## Task
In the records below, find the line holding "#[export] Instance entry_le_dec" and the line holding "The list is shown". Set down both, with every line between them, exactly.
==========
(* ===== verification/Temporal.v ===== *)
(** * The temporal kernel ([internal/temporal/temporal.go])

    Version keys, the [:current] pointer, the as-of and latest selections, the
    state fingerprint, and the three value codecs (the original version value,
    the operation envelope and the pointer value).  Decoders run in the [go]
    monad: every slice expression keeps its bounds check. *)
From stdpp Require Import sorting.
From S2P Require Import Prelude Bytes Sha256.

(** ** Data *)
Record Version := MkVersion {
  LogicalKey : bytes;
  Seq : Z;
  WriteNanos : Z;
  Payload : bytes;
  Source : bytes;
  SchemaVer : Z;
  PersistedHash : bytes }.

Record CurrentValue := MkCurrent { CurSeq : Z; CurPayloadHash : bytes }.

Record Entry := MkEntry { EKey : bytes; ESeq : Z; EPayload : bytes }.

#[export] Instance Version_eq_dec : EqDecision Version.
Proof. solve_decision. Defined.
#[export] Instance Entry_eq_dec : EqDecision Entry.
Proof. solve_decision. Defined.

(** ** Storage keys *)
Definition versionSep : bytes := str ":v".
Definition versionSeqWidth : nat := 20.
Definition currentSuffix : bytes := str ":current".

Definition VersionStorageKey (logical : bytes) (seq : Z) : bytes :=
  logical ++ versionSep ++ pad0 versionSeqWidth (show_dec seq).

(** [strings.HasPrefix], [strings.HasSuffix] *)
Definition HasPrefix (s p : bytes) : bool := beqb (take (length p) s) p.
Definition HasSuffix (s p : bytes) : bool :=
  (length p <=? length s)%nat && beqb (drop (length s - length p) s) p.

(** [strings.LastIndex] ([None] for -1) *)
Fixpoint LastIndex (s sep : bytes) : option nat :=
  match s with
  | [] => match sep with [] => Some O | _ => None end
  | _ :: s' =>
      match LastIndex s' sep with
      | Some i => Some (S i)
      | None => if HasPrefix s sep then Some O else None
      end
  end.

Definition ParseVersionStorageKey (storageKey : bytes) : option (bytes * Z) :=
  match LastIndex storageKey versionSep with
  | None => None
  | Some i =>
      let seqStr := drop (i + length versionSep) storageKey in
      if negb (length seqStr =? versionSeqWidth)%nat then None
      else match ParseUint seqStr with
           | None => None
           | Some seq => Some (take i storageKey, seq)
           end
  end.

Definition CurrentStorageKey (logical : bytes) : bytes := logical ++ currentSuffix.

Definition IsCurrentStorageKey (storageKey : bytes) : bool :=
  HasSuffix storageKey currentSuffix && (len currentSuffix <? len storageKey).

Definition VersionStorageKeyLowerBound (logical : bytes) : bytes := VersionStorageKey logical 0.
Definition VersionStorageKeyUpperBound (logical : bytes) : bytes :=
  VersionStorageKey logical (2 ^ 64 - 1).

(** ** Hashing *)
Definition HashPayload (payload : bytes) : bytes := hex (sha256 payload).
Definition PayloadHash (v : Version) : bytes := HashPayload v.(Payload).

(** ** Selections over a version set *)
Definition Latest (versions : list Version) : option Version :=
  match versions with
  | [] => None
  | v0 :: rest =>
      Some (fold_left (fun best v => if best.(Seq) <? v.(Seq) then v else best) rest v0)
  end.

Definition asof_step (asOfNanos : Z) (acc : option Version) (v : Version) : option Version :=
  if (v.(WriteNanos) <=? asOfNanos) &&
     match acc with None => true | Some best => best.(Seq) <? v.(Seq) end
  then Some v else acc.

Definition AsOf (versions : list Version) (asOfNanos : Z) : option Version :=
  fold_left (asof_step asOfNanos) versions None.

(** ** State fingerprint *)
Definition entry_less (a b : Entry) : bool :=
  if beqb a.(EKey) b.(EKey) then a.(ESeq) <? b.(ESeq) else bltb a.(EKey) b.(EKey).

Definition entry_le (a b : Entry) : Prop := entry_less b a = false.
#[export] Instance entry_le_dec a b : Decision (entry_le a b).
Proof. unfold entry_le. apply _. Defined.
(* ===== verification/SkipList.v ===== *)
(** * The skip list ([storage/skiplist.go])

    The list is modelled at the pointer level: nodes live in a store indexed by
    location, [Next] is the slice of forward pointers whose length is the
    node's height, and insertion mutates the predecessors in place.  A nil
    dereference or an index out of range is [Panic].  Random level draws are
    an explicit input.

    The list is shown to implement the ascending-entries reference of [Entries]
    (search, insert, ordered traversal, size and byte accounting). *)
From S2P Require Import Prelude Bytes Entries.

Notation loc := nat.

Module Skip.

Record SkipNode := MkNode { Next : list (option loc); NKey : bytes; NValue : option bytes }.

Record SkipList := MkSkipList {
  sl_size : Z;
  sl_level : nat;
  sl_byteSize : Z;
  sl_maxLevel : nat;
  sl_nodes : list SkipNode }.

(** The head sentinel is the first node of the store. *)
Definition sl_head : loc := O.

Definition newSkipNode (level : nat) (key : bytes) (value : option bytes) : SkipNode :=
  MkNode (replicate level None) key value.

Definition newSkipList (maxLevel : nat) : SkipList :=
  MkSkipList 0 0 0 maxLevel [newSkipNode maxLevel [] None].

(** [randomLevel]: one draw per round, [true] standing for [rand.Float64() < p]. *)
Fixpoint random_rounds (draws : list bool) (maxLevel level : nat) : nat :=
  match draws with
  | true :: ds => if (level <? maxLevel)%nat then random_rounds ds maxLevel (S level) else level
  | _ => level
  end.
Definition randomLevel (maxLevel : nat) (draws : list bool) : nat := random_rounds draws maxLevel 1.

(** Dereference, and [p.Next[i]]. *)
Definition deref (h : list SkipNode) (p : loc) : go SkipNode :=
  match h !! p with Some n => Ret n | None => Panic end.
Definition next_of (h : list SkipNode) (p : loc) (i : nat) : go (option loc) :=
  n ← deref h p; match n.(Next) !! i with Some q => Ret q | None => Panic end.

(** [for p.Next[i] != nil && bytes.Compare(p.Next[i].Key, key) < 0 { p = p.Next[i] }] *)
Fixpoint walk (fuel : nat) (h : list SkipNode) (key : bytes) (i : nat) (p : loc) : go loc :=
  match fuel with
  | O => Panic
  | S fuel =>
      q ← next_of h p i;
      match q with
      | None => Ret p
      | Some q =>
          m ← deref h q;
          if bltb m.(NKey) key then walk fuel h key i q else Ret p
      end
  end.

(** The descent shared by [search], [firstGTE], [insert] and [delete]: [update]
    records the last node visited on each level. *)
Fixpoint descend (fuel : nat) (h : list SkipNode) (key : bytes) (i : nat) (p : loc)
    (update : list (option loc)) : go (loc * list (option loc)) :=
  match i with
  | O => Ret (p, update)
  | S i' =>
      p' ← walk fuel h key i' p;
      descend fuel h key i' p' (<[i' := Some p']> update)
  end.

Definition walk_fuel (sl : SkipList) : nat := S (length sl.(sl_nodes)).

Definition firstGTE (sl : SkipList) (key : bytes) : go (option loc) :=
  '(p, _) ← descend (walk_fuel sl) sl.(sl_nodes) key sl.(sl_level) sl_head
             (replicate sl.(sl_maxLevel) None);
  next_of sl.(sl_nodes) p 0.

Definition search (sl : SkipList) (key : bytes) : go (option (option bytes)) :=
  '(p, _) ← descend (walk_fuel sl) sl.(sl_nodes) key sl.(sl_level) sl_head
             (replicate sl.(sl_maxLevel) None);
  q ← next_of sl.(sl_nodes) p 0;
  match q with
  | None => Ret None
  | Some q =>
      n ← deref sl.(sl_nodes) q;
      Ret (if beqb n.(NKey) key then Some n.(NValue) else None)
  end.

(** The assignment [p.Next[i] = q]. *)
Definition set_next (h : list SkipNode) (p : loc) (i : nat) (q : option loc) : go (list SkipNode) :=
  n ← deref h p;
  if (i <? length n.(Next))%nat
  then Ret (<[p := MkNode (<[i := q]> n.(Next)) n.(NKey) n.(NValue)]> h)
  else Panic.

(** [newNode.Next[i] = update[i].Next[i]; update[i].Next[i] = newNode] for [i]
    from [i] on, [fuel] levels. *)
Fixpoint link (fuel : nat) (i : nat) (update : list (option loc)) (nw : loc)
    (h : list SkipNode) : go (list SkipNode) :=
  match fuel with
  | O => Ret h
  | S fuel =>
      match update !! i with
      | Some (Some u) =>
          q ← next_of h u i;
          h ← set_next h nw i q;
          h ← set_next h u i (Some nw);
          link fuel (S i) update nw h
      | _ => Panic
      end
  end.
==========
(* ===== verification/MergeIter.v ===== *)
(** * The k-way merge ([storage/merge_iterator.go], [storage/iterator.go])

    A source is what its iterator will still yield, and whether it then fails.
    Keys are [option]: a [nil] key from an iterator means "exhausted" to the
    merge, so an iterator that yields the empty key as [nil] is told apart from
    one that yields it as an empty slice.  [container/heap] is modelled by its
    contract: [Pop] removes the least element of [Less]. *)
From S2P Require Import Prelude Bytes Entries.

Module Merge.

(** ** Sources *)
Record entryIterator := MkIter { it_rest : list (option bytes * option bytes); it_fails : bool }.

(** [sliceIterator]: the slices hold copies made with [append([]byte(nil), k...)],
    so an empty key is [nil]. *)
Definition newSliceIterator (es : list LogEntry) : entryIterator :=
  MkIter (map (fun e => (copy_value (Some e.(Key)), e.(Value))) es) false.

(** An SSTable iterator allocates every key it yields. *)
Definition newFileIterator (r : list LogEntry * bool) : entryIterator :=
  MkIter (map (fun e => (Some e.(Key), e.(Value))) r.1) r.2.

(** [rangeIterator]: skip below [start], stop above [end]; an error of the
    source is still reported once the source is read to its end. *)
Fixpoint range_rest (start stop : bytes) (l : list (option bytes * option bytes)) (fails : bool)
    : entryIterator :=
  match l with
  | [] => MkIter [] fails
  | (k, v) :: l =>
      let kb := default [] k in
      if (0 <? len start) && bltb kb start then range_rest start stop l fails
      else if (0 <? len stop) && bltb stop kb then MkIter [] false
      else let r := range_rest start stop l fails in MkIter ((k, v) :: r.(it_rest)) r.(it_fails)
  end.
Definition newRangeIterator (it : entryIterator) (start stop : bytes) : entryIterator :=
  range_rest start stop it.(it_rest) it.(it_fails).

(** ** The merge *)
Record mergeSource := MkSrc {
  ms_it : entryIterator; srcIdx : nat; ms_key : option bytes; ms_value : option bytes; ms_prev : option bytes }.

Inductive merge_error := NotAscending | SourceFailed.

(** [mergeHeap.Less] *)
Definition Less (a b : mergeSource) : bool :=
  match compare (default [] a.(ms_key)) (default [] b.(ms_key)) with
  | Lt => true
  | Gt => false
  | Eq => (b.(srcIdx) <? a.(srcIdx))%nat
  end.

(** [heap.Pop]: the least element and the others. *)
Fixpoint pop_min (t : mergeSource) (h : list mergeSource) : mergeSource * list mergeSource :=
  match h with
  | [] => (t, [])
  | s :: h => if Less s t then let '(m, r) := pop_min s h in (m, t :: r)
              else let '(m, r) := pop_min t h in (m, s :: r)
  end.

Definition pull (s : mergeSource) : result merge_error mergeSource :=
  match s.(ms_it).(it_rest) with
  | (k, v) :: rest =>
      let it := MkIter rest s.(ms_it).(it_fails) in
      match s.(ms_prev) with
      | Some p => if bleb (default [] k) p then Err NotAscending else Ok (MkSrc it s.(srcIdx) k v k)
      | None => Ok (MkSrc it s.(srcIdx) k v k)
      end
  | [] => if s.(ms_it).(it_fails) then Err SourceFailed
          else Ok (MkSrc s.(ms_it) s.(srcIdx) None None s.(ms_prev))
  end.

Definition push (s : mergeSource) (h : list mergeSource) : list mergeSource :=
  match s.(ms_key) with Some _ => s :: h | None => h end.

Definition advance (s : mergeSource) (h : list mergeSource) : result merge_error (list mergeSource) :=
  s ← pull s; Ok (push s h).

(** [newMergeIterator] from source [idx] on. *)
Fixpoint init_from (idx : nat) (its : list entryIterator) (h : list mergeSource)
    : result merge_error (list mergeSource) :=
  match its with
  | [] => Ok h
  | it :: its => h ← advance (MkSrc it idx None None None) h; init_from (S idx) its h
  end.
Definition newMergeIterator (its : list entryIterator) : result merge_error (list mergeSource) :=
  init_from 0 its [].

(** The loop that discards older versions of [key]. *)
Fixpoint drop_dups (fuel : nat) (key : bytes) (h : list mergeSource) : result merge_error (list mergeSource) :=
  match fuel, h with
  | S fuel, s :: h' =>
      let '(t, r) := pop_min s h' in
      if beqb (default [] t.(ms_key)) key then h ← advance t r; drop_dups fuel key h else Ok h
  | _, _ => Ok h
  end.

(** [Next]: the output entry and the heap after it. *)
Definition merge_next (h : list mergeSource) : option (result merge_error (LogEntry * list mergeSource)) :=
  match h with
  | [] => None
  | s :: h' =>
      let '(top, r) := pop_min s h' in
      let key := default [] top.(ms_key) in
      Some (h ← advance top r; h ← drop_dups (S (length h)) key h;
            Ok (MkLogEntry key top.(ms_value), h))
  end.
==========
## Reply
#[export] Instance entry_le_dec a b : Decision (entry_le a b).
Proof. unfold entry_le. apply _. Defined.
(* ===== verification/SkipList.v ===== *)
(** * The skip list ([storage/skiplist.go])

    The list is modelled at the pointer level: nodes live in a store indexed by
    location, [Next] is the slice of forward pointers whose length is the
    node's height, and insertion mutates the predecessors in place.  A nil
    dereference or an index out of range is [Panic].  Random level draws are
    an explicit input.

    The list is shown to implement the ascending-entries reference of [Entries]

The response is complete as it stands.